### Exercise instructions:
In the records, each line holding "Returned" must be reported.

### Data excerpts:
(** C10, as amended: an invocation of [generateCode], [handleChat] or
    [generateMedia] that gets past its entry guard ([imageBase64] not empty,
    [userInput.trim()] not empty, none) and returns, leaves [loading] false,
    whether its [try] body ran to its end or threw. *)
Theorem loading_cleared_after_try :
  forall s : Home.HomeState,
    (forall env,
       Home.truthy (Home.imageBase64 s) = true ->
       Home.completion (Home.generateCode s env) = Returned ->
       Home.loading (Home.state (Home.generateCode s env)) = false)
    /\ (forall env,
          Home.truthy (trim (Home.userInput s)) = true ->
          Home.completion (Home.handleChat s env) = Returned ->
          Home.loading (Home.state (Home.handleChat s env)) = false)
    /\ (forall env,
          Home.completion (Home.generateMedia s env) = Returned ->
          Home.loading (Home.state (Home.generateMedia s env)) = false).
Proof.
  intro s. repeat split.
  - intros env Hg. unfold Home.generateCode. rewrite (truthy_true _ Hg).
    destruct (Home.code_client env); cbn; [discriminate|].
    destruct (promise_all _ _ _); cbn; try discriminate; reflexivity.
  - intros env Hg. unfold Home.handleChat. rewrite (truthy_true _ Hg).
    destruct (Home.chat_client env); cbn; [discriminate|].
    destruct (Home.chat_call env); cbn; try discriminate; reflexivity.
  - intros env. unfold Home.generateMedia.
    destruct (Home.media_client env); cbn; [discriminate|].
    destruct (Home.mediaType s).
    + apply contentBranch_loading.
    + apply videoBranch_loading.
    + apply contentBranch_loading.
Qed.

==

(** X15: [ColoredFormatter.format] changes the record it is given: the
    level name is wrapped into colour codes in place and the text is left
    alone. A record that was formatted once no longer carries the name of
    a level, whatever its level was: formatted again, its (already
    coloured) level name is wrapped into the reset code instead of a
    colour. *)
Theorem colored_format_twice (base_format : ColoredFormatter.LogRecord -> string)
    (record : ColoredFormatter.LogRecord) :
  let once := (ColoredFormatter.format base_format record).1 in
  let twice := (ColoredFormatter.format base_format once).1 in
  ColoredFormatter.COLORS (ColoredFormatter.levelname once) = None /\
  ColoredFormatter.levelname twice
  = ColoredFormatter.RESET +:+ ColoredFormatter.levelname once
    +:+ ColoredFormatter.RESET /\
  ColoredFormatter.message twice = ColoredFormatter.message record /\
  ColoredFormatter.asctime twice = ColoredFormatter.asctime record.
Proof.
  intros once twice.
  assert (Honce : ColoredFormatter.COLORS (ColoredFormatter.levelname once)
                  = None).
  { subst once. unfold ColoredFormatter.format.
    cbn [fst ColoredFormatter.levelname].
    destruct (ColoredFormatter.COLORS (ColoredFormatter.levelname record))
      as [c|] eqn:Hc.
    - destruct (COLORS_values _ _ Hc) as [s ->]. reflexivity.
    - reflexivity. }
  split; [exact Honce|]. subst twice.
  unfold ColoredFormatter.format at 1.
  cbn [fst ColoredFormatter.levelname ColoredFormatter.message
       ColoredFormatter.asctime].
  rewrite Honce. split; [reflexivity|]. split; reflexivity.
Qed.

### Written answer:
       Home.completion (Home.generateCode s env) = Returned ->
          Home.completion (Home.handleChat s env) = Returned ->
          Home.completion (Home.generateMedia s env) = Returned ->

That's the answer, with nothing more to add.